DATA SHOWN:
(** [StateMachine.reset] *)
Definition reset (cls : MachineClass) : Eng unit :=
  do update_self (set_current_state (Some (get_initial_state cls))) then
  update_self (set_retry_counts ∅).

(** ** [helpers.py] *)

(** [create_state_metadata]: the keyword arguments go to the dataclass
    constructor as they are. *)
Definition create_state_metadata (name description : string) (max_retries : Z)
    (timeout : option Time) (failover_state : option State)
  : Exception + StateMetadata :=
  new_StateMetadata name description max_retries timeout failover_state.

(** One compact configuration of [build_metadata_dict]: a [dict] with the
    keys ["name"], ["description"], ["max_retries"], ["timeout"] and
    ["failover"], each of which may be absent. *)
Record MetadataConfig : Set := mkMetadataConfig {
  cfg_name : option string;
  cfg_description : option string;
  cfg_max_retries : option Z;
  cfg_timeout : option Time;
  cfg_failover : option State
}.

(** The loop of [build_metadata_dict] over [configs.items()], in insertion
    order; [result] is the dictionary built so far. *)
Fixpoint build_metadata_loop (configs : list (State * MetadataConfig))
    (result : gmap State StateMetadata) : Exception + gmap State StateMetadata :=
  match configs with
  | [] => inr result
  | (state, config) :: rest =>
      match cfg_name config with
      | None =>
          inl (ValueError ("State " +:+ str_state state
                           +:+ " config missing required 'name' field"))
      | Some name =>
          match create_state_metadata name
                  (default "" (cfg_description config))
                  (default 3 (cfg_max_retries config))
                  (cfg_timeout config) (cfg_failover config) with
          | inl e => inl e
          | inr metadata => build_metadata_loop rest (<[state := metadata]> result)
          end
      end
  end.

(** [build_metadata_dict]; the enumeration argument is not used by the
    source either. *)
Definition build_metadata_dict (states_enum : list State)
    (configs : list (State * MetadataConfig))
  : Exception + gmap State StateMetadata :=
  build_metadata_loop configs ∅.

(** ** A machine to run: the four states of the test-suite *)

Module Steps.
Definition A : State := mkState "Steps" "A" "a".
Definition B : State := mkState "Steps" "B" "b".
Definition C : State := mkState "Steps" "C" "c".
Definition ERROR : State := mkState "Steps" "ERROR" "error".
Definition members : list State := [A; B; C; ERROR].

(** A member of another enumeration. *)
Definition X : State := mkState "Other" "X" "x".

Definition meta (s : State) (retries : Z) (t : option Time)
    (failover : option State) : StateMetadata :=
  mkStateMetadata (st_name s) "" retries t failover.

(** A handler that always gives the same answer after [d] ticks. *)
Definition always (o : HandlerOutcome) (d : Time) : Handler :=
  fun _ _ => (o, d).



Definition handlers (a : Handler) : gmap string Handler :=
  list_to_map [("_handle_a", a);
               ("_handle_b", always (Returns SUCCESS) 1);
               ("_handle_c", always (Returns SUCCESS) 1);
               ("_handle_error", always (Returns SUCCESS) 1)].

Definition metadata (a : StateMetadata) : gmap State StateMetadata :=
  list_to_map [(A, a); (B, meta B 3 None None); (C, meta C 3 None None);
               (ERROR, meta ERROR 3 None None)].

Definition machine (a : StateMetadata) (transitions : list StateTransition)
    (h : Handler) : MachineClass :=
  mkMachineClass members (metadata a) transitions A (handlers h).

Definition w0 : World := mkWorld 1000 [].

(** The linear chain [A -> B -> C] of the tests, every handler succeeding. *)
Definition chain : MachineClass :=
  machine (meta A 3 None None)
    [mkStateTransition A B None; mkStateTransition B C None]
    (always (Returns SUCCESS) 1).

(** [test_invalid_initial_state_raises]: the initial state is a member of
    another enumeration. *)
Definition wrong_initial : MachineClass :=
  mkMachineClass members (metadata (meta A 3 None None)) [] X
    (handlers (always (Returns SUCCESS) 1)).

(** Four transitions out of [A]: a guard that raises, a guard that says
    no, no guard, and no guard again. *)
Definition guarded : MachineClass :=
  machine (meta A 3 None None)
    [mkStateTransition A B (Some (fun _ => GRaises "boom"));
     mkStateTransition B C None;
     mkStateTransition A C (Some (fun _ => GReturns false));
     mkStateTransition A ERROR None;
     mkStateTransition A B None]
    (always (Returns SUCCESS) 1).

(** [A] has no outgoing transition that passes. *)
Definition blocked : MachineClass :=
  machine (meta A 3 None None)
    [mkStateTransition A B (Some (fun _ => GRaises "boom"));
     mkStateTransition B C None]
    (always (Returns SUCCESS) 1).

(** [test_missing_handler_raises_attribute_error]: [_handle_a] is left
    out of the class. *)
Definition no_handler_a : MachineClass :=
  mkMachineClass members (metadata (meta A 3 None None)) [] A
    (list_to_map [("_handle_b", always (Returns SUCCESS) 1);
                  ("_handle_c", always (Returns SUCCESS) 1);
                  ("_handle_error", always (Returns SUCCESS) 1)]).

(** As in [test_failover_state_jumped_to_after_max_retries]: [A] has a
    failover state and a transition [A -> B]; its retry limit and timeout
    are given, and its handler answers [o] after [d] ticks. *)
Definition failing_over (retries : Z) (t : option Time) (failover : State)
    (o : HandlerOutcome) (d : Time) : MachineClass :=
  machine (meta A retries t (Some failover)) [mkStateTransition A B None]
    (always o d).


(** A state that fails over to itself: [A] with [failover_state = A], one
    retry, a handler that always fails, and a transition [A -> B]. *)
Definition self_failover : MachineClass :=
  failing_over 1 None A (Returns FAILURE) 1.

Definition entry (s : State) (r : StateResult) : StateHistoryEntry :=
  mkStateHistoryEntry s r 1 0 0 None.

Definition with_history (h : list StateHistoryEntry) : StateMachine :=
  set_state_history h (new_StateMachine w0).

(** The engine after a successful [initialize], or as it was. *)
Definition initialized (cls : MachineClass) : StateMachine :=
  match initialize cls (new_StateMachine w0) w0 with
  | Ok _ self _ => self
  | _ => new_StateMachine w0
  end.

EXERCISE AIM: What is needed is an exact copy of the lines from the one containing "Definition no_handler_a : MachineClass" through the last line of the records above, both included.

SOLUTION BELOW:
Definition no_handler_a : MachineClass :=
  mkMachineClass members (metadata (meta A 3 None None)) [] A
    (list_to_map [("_handle_b", always (Returns SUCCESS) 1);
                  ("_handle_c", always (Returns SUCCESS) 1);
                  ("_handle_error", always (Returns SUCCESS) 1)]).

(** As in [test_failover_state_jumped_to_after_max_retries]: [A] has a
    failover state and a transition [A -> B]; its retry limit and timeout
    are given, and its handler answers [o] after [d] ticks. *)
Definition failing_over (retries : Z) (t : option Time) (failover : State)
    (o : HandlerOutcome) (d : Time) : MachineClass :=
  machine (meta A retries t (Some failover)) [mkStateTransition A B None]
    (always o d).


(** A state that fails over to itself: [A] with [failover_state = A], one
    retry, a handler that always fails, and a transition [A -> B]. *)
Definition self_failover : MachineClass :=
  failing_over 1 None A (Returns FAILURE) 1.

Definition entry (s : State) (r : StateResult) : StateHistoryEntry :=
  mkStateHistoryEntry s r 1 0 0 None.

Definition with_history (h : list StateHistoryEntry) : StateMachine :=
  set_state_history h (new_StateMachine w0).

(** The engine after a successful [initialize], or as it was. *)
Definition initialized (cls : MachineClass) : StateMachine :=
  match initialize cls (new_StateMachine w0) w0 with
  | Ok _ self _ => self
  | _ => new_StateMachine w0
  end.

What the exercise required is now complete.